Despite the NAS finding of a "high rate of false positives," failures to expose individuals such as Aldrich Ames and Larry Wu-Tai Chin, and other inabilities to show a scientific justification for the use of the polygraph, it continues to be employed.

==Countermeasures==
Several proposed countermeasures designed to pass polygraph tests have been described. There are two major types of countermeasures: "general state" (intending to alter the physiological or psychological state of the subject during the test), and "specific point" (intending to alter the physiological or psychological state of the subject at specific periods during the examination, either to increase or decrease responses during critical examination periods).
- General state: When asked how he passed the polygraph test, Central Intelligence Agency officer turned KGB mole Aldrich Ames explained that he sought advice from his Soviet handler and received the simple instruction to: "Get a good night's sleep, and rest, and go into the test rested and relaxed. Be nice to the polygraph examiner, develop a rapport, and be cooperative and try to maintain your calm". Additionally, Ames explained, "There's no special magic... Confidence is what does it. Confidence and a friendly relationship with the examiner... rapport, where you smile and you make him think that you like him".
- Specific point: Other suggestions for countermeasures include for the subject to mentally record the control and relevant questions as the examiner reviews them before the interrogation begins. During the interrogation the subject is supposed to carefully control their breathing while answering the relevant questions, and to try to artificially increase their heart rate during the control questions, for example by thinking of something scary or exciting, or by pricking themselves with a pointed object concealed somewhere on the body. In this way the results will not show a significant reaction to any of the relevant questions.

==Use==
Law enforcement agencies and intelligence agencies in the United States are by far the largest users of polygraph technology. In the United States alone most federal law enforcement agencies either employ their own polygraph examiners or use the services of examiners employed by other agencies. In 1978 Richard Helms, the eighth Director of Central Intelligence, stated:

We discovered there were some Eastern Europeans who could defeat the polygraph at any time. Americans are not very good at it, because we are raised to tell the truth and when we lie it is easy to tell we are lying. But we find a lot of Europeans and Asiatics can handle that polygraph without a blip, and you know they are lying and you have evidence that they are lying.

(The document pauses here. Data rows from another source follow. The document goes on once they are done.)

(* ===== verification/NetEcho.v ===== *)
(** * Echo requests

    The receive worker answers an echo request without waiting for ARP, since
    it has just learned where the answer goes; and the frames that stop it. *)

From S2P Require Import Prelude Bits Time TcpTypes TcpChecksum NetWorld NetTables NetHdr UdpSockets NetHost NetDeliver NetArp.

Section Echo.
Implicit Types (b h : Host) (i : NetworkInterface).

Lemma arp_insert_caches key mac h : host_ok h → returns (arp_insert key mac h) (λ '(_, h'), learned h h' ∧ ticks h' = S (ticks h) ∧
  cached key mac (instant_add (readings_of h (ticks h)) ARP_TTL) (arp_cache h')).
Proof.
  intros [Hc _]. unfold arp_insert, hnow. unfold mbind at 1, HM_bind at 1. rewrite hbind_get. cbn [id]. rsimp.
  destruct (insert_with_ttl_total (readings_of h (ticks h)) key mac ARP_TTL (arp_cache h) Hc) as (c & E & Hne).
  rewrite (hbind_lift _ _ _ _ E). apply returns_ret. split; [exists c, (S (ticks h)); split; [done|]; by destruct h|]. split; [done|]. by apply insert_cached in E.
Qed.

(** Where the answer to a packet goes is in the cache once it was learned from. *)
Lemma learn_caches nic ip hop mac h : host_ok h → ip_ok ip → ip ≠ unspecified → ip ≠ broadcast → resolve_next_hop ip (routes h) = Ret (Some hop) →
  hop = ip ∨ (hop ≠ unspecified ∧ hop ≠ broadcast) →
  returns (learn_from_ip_rx nic ip mac h) (λ '(_, h'), learned h h' ∧ ∃ u, (ticks h ≤ u < ticks h')%nat ∧ (ticks h' ≤ ticks h + 2)%nat ∧
    cached (nic, hop) mac (instant_add (readings_of h u) ARP_TTL) (arp_cache h')).
Proof.
  intros Hok Hip Hu Hb Hr Hhop. unfold learn_from_ip_rx. rewrite decide_False by (by intros [?|?]).
  destruct (arp_insert_caches (nic, ip) mac h Hok) as ([[] h1] & E1 & Hl1 & Ht1 & Hc1). rewrite (hbind_run _ _ _ _ _ E1), hbind_get.
  assert (Er : resolve_next_hop ip (routes h1) = Ret (Some hop)) by (destruct Hl1 as (c & n & _ & ->); done). rewrite (hbind_lift _ _ _ _ Er).
  assert (Hrd : readings_of h1 = readings_of h) by (destruct Hl1 as (c & n & _ & ->); done).
  case_decide as Hd.
  - destruct (arp_insert_caches (nic, hop) mac h1 (learned_ok _ _ Hl1 Hok)) as ([[] h2] & E2 & Hl2 & Ht2 & Hc2). rewrite E2. apply returns_ret.
    split; [by eapply learned_trans|]. exists (ticks h1). rewrite Hrd in Hc2. split; [lia|]. split; [lia|done].
  - apply returns_ret. split; [done|]. exists (ticks h). split; [lia|]. split; [lia|]. destruct Hhop as [->|[? ?]]; [done|].
    destruct (decide (hop = ip)) as [->|]; [done|]. by destruct Hd.
Qed.

(** The message with its checksum. *)
Definition ping_sum (hd : Ping.IcmpPacketHeader) (data : list Z) : Z := inet_checksum (Ping.as_bytes (hd <| Ping.checksum := 0 |>) ++ data).
Definition ping_message (hd : Ping.IcmpPacketHeader) (data : list Z) : list Z := Ping.as_bytes (hd <| Ping.checksum := ping_sum hd data |>) ++ data.

Lemma ping_bytes hd data : ping_ok hd → bytes data → bytes (Ping.as_bytes hd ++ data).
Proof.
  intros [] Hd. apply Forall_app_2; [|done]. unfold Ping.as_bytes. apply Forall_app_2; [by repeat apply Forall_cons_2|]. repeat apply Forall_app_2; apply be16_bytes.
Qed.

Lemma send_echo_reply_spec wait hd data ip nic i mac h h' : attached h nic i → attached h' nic i → resolves wait h nic ip mac h' → mac_ok mac → ip_ok ip →
  ping_ok hd → bytes data → zlen data ≤ 1514 →
  send_echo_reply wait hd data ip nic h =
  Ret (tt, put_frame nic (Eth.as_bytes (eth_header (local_mac_address i) mac Ether.Ipv4) ++ ip_packet Icmp i ip 0 (ping_message (hd <| Ping.message_byte := 0 |>) data)) h').
Proof.
  intros Ha Ha' Hres Hmac Hip Hping Hdata Hlen. pose proof (zlen_nonneg data). unfold send_echo_reply, Pkt.SLOT_SIZE.
  destruct (transmit_buffer_spec 1522) as (p & Ep & Hw & Hc & Hb & Hs & He & Hend); [lia|]. rewrite (hbind_lift _ _ _ _ Ep). cbv zeta.
  set (r := hd <| Ping.message_byte := 0 |> <| Ping.checksum := 0 |>). assert (Hr : ping_ok r) by (destruct Hping; constructor; unfold r; rsimp; try done; ints; lia).
  destruct (Pkt.append_data_spec (Ping.as_bytes r) p Hw) as (p1 & Ep1 & Hw1 & Hc1 & Hb1 & Hs1 & He1 & Hend1); [change (zlen (Ping.as_bytes r)) with 8; lia|].
  rewrite (hbind_lift _ _ _ _ Ep1). change (zlen (Ping.as_bytes r)) with 8 in He1.
  destruct (Pkt.append_data_spec data p1 Hw1) as (p2 & Ep2 & Hw2 & Hc2 & Hb2 & Hs2 & He2 & Hend2); [lia|].
  rewrite (hbind_lift _ _ _ _ Ep2), (hbind_lift _ _ _ _ (Pkt.payload_ret p2 Hw2)). rewrite Hc1, Hc in Hc2. cbn [app] in Hc2.
  assert (Hz : zlen (Pkt.contents p2) < U16) by (rewrite Hc2, zlen_app; change (zlen (Ping.as_bytes r)) with 8; lia).
  rewrite (hbind_lift _ _ _ _ (icmp_checksum_spec (Pkt.contents p2) ltac:(rewrite Hc2; by apply ping_bytes) Hz)), Hc2.
  assert (Ec : inet_checksum (Ping.as_bytes r ++ data) = ping_sum (hd <| Ping.message_byte := 0 |>) data) by reflexivity. rewrite Ec. set (c := ping_sum _ _).
  destruct (patch_payload p2 [0; Ping.code hd] (be16 0) (be16 c) (be16 (Ping.identifier hd) ++ be16 (Ping.sequence_number hd) ++ data) 2 Hw2) as (s & Es & Hw3 & Hc3); [|done|done|].
  { rewrite Hc2. reflexivity. }
  rewrite (hbind_lift _ _ _ _ Es).
  destruct (send_packet_spec wait h h' nic i Icmp (p2 <| Pkt.storage := s |>) ip 0 mac Ha Ha' Hres Hmac Hip ltac:(ints; lia) Hw3) as ([[b p3] h3] & E3 & -> & ->).
  { rsimp. unfold Eth.size, Ip.size. lia. }
  rewrite (hbind_run _ _ _ _ _ E3). unfold mret, HM_ret. by rewrite Hc3.
Qed.

Lemma ping_valid hd data : ping_ok hd → bytes data → checksum_valid (ping_message hd data).
Proof.
  intros Hok Hd. unfold checksum_valid, ping_message. set (c := ping_sum hd data). pose proof (inet_checksum_u16 (Ping.as_bytes (hd <| Ping.checksum := 0 |>) ++ data)) as Hc.
  fold (ping_sum hd data) in Hc. fold c in Hc.
  assert (Ew : word_sum (Ping.as_bytes (hd <| Ping.checksum := c |>) ++ data) = word_sum (Ping.as_bytes (hd <| Ping.checksum := 0 |>) ++ data) + c).
  { unfold Ping.as_bytes, be16. rsimp. cbn [app]. rewrite !word_sum_cons, (from_to_be16 c), (from_to_be16 0) by (done || (ints; lia)). lia. }
  rewrite Ew. unfold c, ping_sum, inet_checksum. apply ones_norm_complement. destruct Hok.
  unfold Ping.as_bytes, be16. rsimp. cbn [app]. rewrite !word_sum_cons, !from_to_be16 by (done || (ints; lia)).
  pose proof (word_sum_bound data Hd). unfold from_be16. ints. lia.
Qed.

(** The frame with an echo request from the host of [i]. *)
Definition echo_frame i (dmac : MacAddress) (dst : Ipv4Addr) (tos : Z) (hd : Ping.IcmpPacketHeader) (data : list Z) : list Z :=
  Eth.as_bytes (eth_header (local_mac_address i) dmac Ether.Ipv4) ++ ip_packet Icmp i dst tos (Ping.as_bytes hd ++ data).

(** A lookup of what is cached and not expired needs no request. *)
Lemma get_mac_cached wait nic hop mac t h : cached (nic, hop) mac t (arp_cache h) → readings_of h (ticks h) < t →
  ∃ h', get_mac_address wait hop nic h = Ret (Some mac, h') ∧ ifs h' = ifs h ∧ sent h' = sent h.
Proof.
  intros Hc Ht. unfold get_mac_address. pose proof (arp_lookup_run (nic, hop) h) as E. destruct (lookup_cached _ _ _ _ _ Hc Ht) as [Hv _].
  destruct (cache_lookup _ _ _) as [r c]. cbn [fst] in Hv. subst r. rewrite (hbind_run _ _ _ _ _ E). eexists. split; [done|]. done.
Qed.

(** C16: The receive worker answers an echo request of up to 1480 bytes at once,
    without waiting on ARP: one frame to the sender's hardware address, with the
    same identifier, sequence number and data, type 0 and a valid checksum.  The
    sender's address is neither 0.0.0.0 nor the broadcast address (see
    [echo_from_unspecified_stops_worker]) and there is a route to it, whose next
    hop is not such an address either. *)
Theorem echo_request_is_answered nic ia ib dmac dst tos hd data hop b :
  host_ok b → attached b nic ib → timely b → mac_ok (local_mac_address ia) → mac_ok dmac → ip_ok dst → u8 tos → ip_ok (local_ip ia) →
  local_ip ia ≠ unspecified → local_ip ia ≠ broadcast → resolve_next_hop (local_ip ia) (routes b) = Ret (Some hop) →
  hop = local_ip ia ∨ (hop ≠ unspecified ∧ hop ≠ broadcast) →
  ping_ok hd → Ping.message_byte hd = 8 → bytes data → zlen data ≤ 1480 →
  returns (rx_frame nic (echo_frame ia dmac dst tos hd data) b) (λ '(_, b'),
    ∃ message, sent b' = sent b ++ [(nic, Eth.as_bytes (eth_header (local_mac_address ib) (local_mac_address ia) Ether.Ipv4) ++ ip_packet Icmp ib (local_ip ia) 0 message)] ∧
    message = ping_message (hd <| Ping.message_byte := 0 |>) data ∧ checksum_valid message).
Proof.
  intros Hok Hat Ht Hma Hd Hdst Htos Hip Hu Hbc Hr Hhop Hping H8 Hdata Hlen. unfold echo_frame.
  destruct (rx_ip_frame nic ia dmac dst tos Icmp (Ping.as_bytes hd ++ data) b) as (b1 & p & ih & Hl & El & Hw & Hc & Esrc & _ & _ & E); try done.
  { rewrite zlen_app. change (zlen (Ping.as_bytes hd)) with 8. unfold Pkt.SLOT_SIZE, Eth.size, Ip.size. lia. }
  rewrite E, Esrc. clear E. destruct (learn_caches nic (local_ip ia) hop (local_mac_address ia) b Hok Hip Hu Hbc Hr Hhop) as ([[] b1'] & El' & _ & u & Hu1 & Hu2 & Hcc).
  rewrite El in El'. injection El' as <-. assert (Hsame : ifs b1 = ifs b ∧ routes b1 = routes b ∧ readings_of b1 = readings_of b ∧ sent b1 = sent b) by (destruct Hl as (c & n & _ & ->); done).
  destruct Hsame as (Eif & Ert & Erd & Esn).
  assert (Hlt : readings_of b1 (ticks b1) < instant_add (readings_of b u) ARP_TTL) by (rewrite Erd; apply ttl_later; apply (timely_lt b u (ticks b1) Ht); lia).
  destruct (get_mac_cached rx_wait nic hop _ _ b1 Hcc Hlt) as (b2 & Eg & Eif2 & Esn2).
  assert (Hat1 : attached b1 nic ib) by (destruct Hat; constructor; try done; by rewrite Eif).
  assert (Hat2 : attached b2 nic ib) by (destruct Hat1; constructor; try done; by rewrite Eif2).
  assert (Hres : resolves rx_wait b1 nic (local_ip ia) (local_mac_address ia) b2) by (right; split; [done|]; exists hop; by rewrite Ert).
  unfold icmp_process_data. unfold mbind at 1, HM_bind at 1.
  destruct (consume_header_spec Ping.size Ping.read p (Ping.as_bytes hd) data hd Hw Hc eq_refl (ping_read_bytes _ _ Hping)) as ([hd' p1] & E1 & -> & Hw1 & Hc1).
  rewrite (hbind_lift _ _ _ _ E1). assert (Em : Ping.message_type hd = Some Ping.EchoRequest) by (unfold Ping.message_type; by rewrite H8). rewrite Em.
  rewrite (hbind_lift _ _ _ _ (Pkt.payload_ret p1 Hw1)), Hc1.
  rewrite (hbind_run _ _ _ _ _ (send_echo_reply_spec rx_wait hd data (local_ip ia) nic ib (local_mac_address ia) b1 b2 Hat1 Hat2 Hres Hma Hip Hping Hdata ltac:(lia))).
  apply returns_ret. eexists. split; [unfold put_frame; rsimp; by rewrite Esn2, Esn|]. split; [done|].
  apply ping_valid; [destruct Hping; constructor; rsimp; try done; ints; lia|done].
Qed.

Lemma echo_request_is_answered_witness :
  returns (rx_frame 0 (echo_frame (card mac_a (10, 0, 2, 15)) mac_b (10, 0, 2, 7) 0 (Ping.mk 8 0 0 7 1) [97; 98; 99]) host_b) (λ '(_, b'),
    ∃ message, sent b' = sent host_b ++ [(0, Eth.as_bytes (eth_header mac_b mac_a Ether.Ipv4) ++ ip_packet Icmp (card mac_b (10, 0, 2, 7)) (10, 0, 2, 15) 0 message)] ∧
    message = ping_message (Ping.mk 0 0 0 7 1) [97; 98; 99] ∧ checksum_valid message).
Proof.
  apply (echo_request_is_answered 0 (card mac_a (10, 0, 2, 15)) (card mac_b (10, 0, 2, 7)) mac_b (10, 0, 2, 7) 0 (Ping.mk 8 0 0 7 1) [97; 98; 99] (10, 0, 2, 15) host_b).
  - constructor; [done|apply routes_on_link].
  - apply (attached_host mac_b (10, 0, 2, 7) two_sockets); [split; [done|by apply byte_list]|by apply byte_list|vm_compute; reflexivity].
  - intros u v Hu Hv. unfold instant_add, sat_add, ARP_RESOLVE_TIMEOUT, secs. cbn [readings_of host_b host] in *. unfold host_b, host in *. cbn [ticks] in *. lia.
  - split; [done|by apply byte_list].
  - split; [done|by apply byte_list].
  - by apply byte_list.
  - ints; lia.
  - by apply byte_list.
  - done.
  - done.
  - vm_compute. reflexivity.
  - by left.
  - constructor; ints; cbn; lia.
  - reflexivity.
  - by apply byte_list.
  - vm_compute. discriminate.
Defined.

(** An echo request that claims to come from 0.0.0.0 is not learned from: with
    a default route to a gateway that is not cached, the worker waits for an
    ARP reply that only the worker could receive. *)
Theorem echo_from_unspecified_stops_worker :
  let b := host_b <| routes := insert_for_interface (mkPrefix unspecified 0) 0 (Gateway (10, 0, 2, 2)) on_link |> in
  rx_frame 0 (echo_frame (card mac_a unspecified) mac_b (10, 0, 2, 7) 0 (Ping.mk 8 0 0 7 1) []) b = Crash Deadlock.
Proof. vm_compute. reflexivity. Qed.

(** A frame with an LLC/SNAP header for ARP is parsed with that header still in
    front, whose type field is taken for the operation: the kernel panics. *)
Theorem snap_arp_frame_panics :
  rx_frame 0 (mac_broadcast ++ mac_a ++ [0; 36] ++ [170; 170; 3; 0; 0; 0; 8; 6] ++ Arp.as_bytes (arp_packet Arp.Request (card mac_a (10, 0, 2, 15)) (zeros 6) (10, 0, 2, 7))) host_b = Crash Panic.
Proof. vm_compute. reflexivity. Qed.

(** So does a frame too short for the header it announces. *)
Theorem short_frame_panics : rx_frame 0 (mac_broadcast ++ mac_a ++ [8; 0; 69]) host_b = Crash Panic.
Proof. vm_compute. reflexivity. Qed.
End Echo.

Susan McCarthy of Salon said in 2000 that "The polygraph is an American phenomenon, with limited use in a few countries, such as Canada, Israel and Japan."

=== Armenia ===
In Armenia, government administered polygraphs are legal, at least for use in national security investigations. The National Security Service (NSS), Armenia's primary intelligence service, requires polygraph examinations of all new applicants.

===Australia===
Polygraph evidence became inadmissible in New South Wales courts under the Lie Detectors Act 1983. Under the same act, it is also illegal to use polygraphs for the purpose of granting employment, insurance, financial accommodation, and several other purposes for which polygraphs may be used in other jurisdictions.

===Canada===
In Canada, the 1987 decision of R v Béland, the Supreme Court of Canada rejected the use of polygraph results as evidence in court, finding that they were inadmissible. The polygraph is still used as a tool in the investigation of criminal acts and sometimes employed in the screening of employees for government organizations.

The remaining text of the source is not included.